Lunes, 17 de enero de 2011 | Hoy
Por Oliverio Coelho
Para paliar las altas temperaturas, Dollman duerme en el lavadero de un departamento deshabitado, de día y en períodos de dos o tres horas. Cuando cae la noche, suele recorrer las entrañas del edificio y caminar por la azotea.
Es de noche, pero esta vez Dollman no recorre esas arterias laberínticas en busca de restos; fuma en su colchón y observa el techo convencido de que contando manchas acelera el paso del tiempo. No se deja distraer ni siquiera por el zumbido desesperado de las moscas. Escucha del otro lado de la pared el latido mecánico del ascensor.
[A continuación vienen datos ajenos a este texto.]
(** The user id and the conversation history have no influence on what
    a submission shows: two submissions of the same message at the same
    time show the same page, but for the dump of the raw state that ends
    the page of a submission with a message. *)
Theorem page_independent_of_history (now : Clock) (message : string)
    (user_id user_id' context_text context_text' : string) :
  ∃ page page',
    on_submit now user_id message context_text = Some (page, None) ∧
    on_submit now user_id' message context_text' = Some (page', None) ∧
    removelast page = removelast page' ∧
    (strip message = EmptyString → page = page').
Proof.
  destruct (String.eqb (strip message) EmptyString) eqn:E.
  - apply String.eqb_eq in E. eexists _, _.
    split; [unfold on_submit; rewrite E; reflexivity |].
    split; [unfold on_submit; rewrite E; reflexivity |]. done.
  - apply String.eqb_neq in E.
    pose proof (form_state_message user_id message context_text) as Hm.
    pose proof (form_state_message user_id' message context_text') as Hm'.
    destruct (classifiers _ message Hm)
      as (s & c & p & Hs & Hc & Hp & _ & _ & Hse & Hce & Hpe).
    destruct (classifiers _ message Hm')
      as (s' & c' & p' & Hs' & Hc' & Hp' & _ & _ & Hse' & Hce' & Hpe').
    assert (s' = s) as -> by congruence. assert (c' = c) as -> by congruence.
    assert (p' = p) as -> by congruence.
    destruct (invoke_summary now _ message s c p Hm Hs Hc Hp)
      as (result & Hrun & H1 & H2 & H3 & H4 & H5 & H6 & H7 & _).
    destruct (invoke_summary now _ message s c p Hm' Hs' Hc' Hp')
      as (result' & Hrun' & H1' & H2' & H3' & H4' & H5' & H6' & H7' & _).
    rewrite form_state_ticket_id in H7, H7'.
    destruct (on_submit_result _ _ _ _ _ _ E Hrun) as (ticket & Hticket & Hpage).
    destruct (on_submit_result _ _ _ _ _ _ E Hrun') as (ticket' & Hticket' & Hpage').
    eexists _, _. split; [exact Hpage |]. split; [exact Hpage' |]. split; [| congruence].
    rewrite ticket_line_Ok, H7 in Hticket. rewrite ticket_line_Ok, H7' in Hticket'.
    assert (ticket' = ticket) as -> by congruence.
    cbn [removelast]. unfold first_column, second_column, get_default.
    by rewrite H1, H2, H3, H4, H5, H6, H1', H2', H3', H4', H5', H6'.
Qed.


Lemma ticket_shown_iff_escalated_witness :
  ∃ visits result page second,
    invoke "20261104120000"
      (form_state "U123" "URGENT: Cannot access my account, need help immediately!"
         "I wrote yesterday")
    = (visits, Some (Ok result)) ∧
    on_submit "20261104120000" "U123"
      "URGENT: Cannot access my account, need help immediately!" "I wrote yesterday"
    = Some (page, None) ∧
    nth_error page 4 = Some (column 2 second) ∧
    (In "escalate" visits
     ↔ second = [ st_write (VStr "**Requires Human:** True");
                  st_write (VStr "**Escalated:** True");
                  st_write (VStr ("**Ticket ID:** TKT-" ++ "20261104120000")) ]) ∧
    (¬ In "escalate" visits
     ↔ ∃ human, second = [ st_write (VStr ("**Requires Human:** " ++ human));
                           st_write (VStr "**Escalated:** False") ]).
Proof.
  apply (ticket_shown_iff_escalated "20261104120000" "U123"
           "URGENT: Cannot access my account, need help immediately!" "I wrote yesterday").
  - reflexivity.
  - discriminate.
Defined.

Lemma context_list_entries_witness :
  "it still fails" ≠ EmptyString ∧
  strip "it still fails" = "it still fails" ∧
  (∀ ch, In ch (list_ascii_of_string "it still fails") → is_linebreak ch = false) ∧
  ∃ line,
    In line (splitlines ("I wrote yesterday" ++ String cr (String lf EmptyString)
                         ++ "   " ++ nl ++ "  it still fails  ")) ∧
    "it still fails" = strip line.
Proof.
  apply (context_list_entries
           ("I wrote yesterday" ++ String cr (String lf EmptyString)
            ++ "   " ++ nl ++ "  it still fails  ") "it still fails").
  - reflexivity.
  - vm_compute. right. left. reflexivity.
Defined.

End ChatUIFacts.
(** The table, row by row, with the documented defaults: [wait] is true,
    [cdrom] is false and [delay] is 0 when omitted. *)
Definition entry (c : call) : row :=
  match c with
  | GetInfo => {| method := "GET"; path := "/api/info"; query := []; body := None |}
  | GetATXInfo => {| method := "GET"; path := "/api/atx"; query := []; body := None |}
  | ClickATXButton button None => click button true
  | ClickATXButton button (Some wait) => click button wait
  | PowerOn | PowerOff => click "power" true
  | ForcePowerOff => click "power_long" true
  | Reset => click "reset" true
  | GetMSDInfo => {| method := "GET"; path := "/api/msd"; query := []; body := None |}
  | SetMSDImage image cdrom =>
      {| method := "POST"; path := "/api/msd/set_params"; query := [];
         body := Some (Obj [("image", nullable image);
                            ("cdrom", Bool (match cdrom with
                                            | Some b => b
                                            | None => false
                                            end))]) |}
  | ConnectMSD =>
      {| method := "POST"; path := "/api/msd/set_connected"; query := [];
         body := Some (Obj [("connected", Bool true)]) |}
  | DisconnectMSD =>
      {| method := "POST"; path := "/api/msd/set_connected"; query := [];
         body := Some (Obj [("connected", Bool false)]) |}
  | RemoveMSDImage image =>
      {| method := "POST"; path := "/api/msd/remove";
         query := [("image", urlencoded image)];
         body := Some (Obj []) |}
  | SendKeys keys =>
      {| method := "POST"; path := "/api/hid/events/send_key"; query := [];
         body := Some (Obj [("keys", Arr (map Str keys))]) |}
  | SendMouseMove x y =>
      {| method := "POST"; path := "/api/hid/events/send_mouse_move"; query := [];
         body := Some (Obj [("x", Num x); ("y", Num y)]) |}
  | SendMouseButton button state =>
      {| method := "POST"; path := "/api/hid/events/send_mouse_button"; query := [];
         body := Some (Obj [("button", Str button); ("state", Bool state)]) |}
  | SendMouseWheel delta =>
      {| method := "POST"; path := "/api/hid/events/send_mouse_wheel"; query := [];
         body := Some (Obj [("delta", Num delta)]) |}
  | GetGPIO => {| method := "GET"; path := "/api/gpio"; query := []; body := None |}
  | SetGPIO channel state =>
      {| method := "POST"; path := "/api/gpio/switch"; query := [];
         body := Some (Obj [("channel", Str channel); ("state", Bool state)]) |}
  | PulseGPIO channel delay =>
      {| method := "POST"; path := "/api/gpio/pulse"; query := [];
         body := Some (Obj [("channel", Str channel);
                            ("delay", Num (match delay with
                                           | Some d => d
                                           | None => int 0
                                           end))]) |}
  end.
(** Lines 116-135: the loop over [groupKinds]; [continue] goes on with
    the remaining pairs, [return] leaves the function. *)
Fixpoint fetchLoop (logger : Logger) (selector : option LabelSelector)
    (namespace : string) (groupKinds : list GroupKind) (resources : list ptr)
  : M Cluster (list ptr * option error) :=
  match groupKinds with
  | [] => ret (resources, None)
  | gk :: rest =>
      m <- RESTMappingFor (mkGroupKind (gk_Group gk) (gk_Kind gk)) ;;
      match m with
      | inr _ =>
          LoggerInfo logger "NoMappingForGK" [("gk", LogGroupKind gk)] ;;;
          fetchLoop logger selector namespace rest resources
      | inl mapping =>
          match selector with
          | None => panic
          | Some sel =>
              l <- List (rm_GroupVersionKind mapping) namespace (MatchLabels sel) ;;
              match l with
              | inr err => ret (resources, Some err)
              | inl items =>
                  resources' <- appendItems items resources ;;
                  fetchLoop logger selector namespace rest resources'
              end
          end
      end
  end.

Definition fetchComponentListResources (ctx : Context)
    (groupKinds : list GroupKind) (selector : option LabelSelector)
    (namespace : string) : M Cluster (list ptr * option error) :=
  logger <- getLoggerOrDie ctx ;;
  fetchLoop logger selector namespace groupKinds [].

(** *** setOwnerRefForResources *)

Definition resourceKeys (resource : Unstructured) : list (string * LogValue) :=
  [("gvk", LogGVK (GetGroupVersionKind resource));
   ("namespace", LogString (GetNamespace resource));
   ("name", LogString (GetName resource))].

(** Lines 141-165. *)
Fixpoint setOwnerRefLoop (logger : Logger) (ownerRef : OwnerReference)
    (resources : list ptr) : M Cluster unit :=
  match resources with
  | [] => ret tt
  | resource :: rest =>
      obj <- deref resource ;;
      let ownerRefs := claimOwnerRefs ownerRef (GetOwnerReferences obj) in
      assign resource (SetOwnerReferences obj ownerRefs) ;;;
      err <- Update resource ;;
      match err with
      | Some e =>
          obj' <- deref resource ;;
          LoggerError logger e "ErrorSettingOwnerRef" (resourceKeys obj')
      | None => ret tt
      end ;;;
      setOwnerRefLoop logger ownerRef rest
  end.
Desde la muerte de su padre, vive en la última planta de un monoblock tomado, y la intimidad gestada con ese organismo prehistórico que en cualquier momento del día acarrea hombres y familias a sus guaridas de promiscuidad, suple de algún modo la relación con su progenitor.
Dollman es un príncipe ignorado: el último miembro de una centenaria Logia de desocupados vocacionales y combativos, cónclave nacionalista creado un siglo atrás para repudiar la empresa capitalista, la generación de empleo, la plusvalía, el materialismo histórico, las distintas vertientes del “troskoleninismo”, y reivindicar, a fin de cuentas, la pasividad política, el autismo salvaje y el ocio social que el humano cultivó al principio de las edades.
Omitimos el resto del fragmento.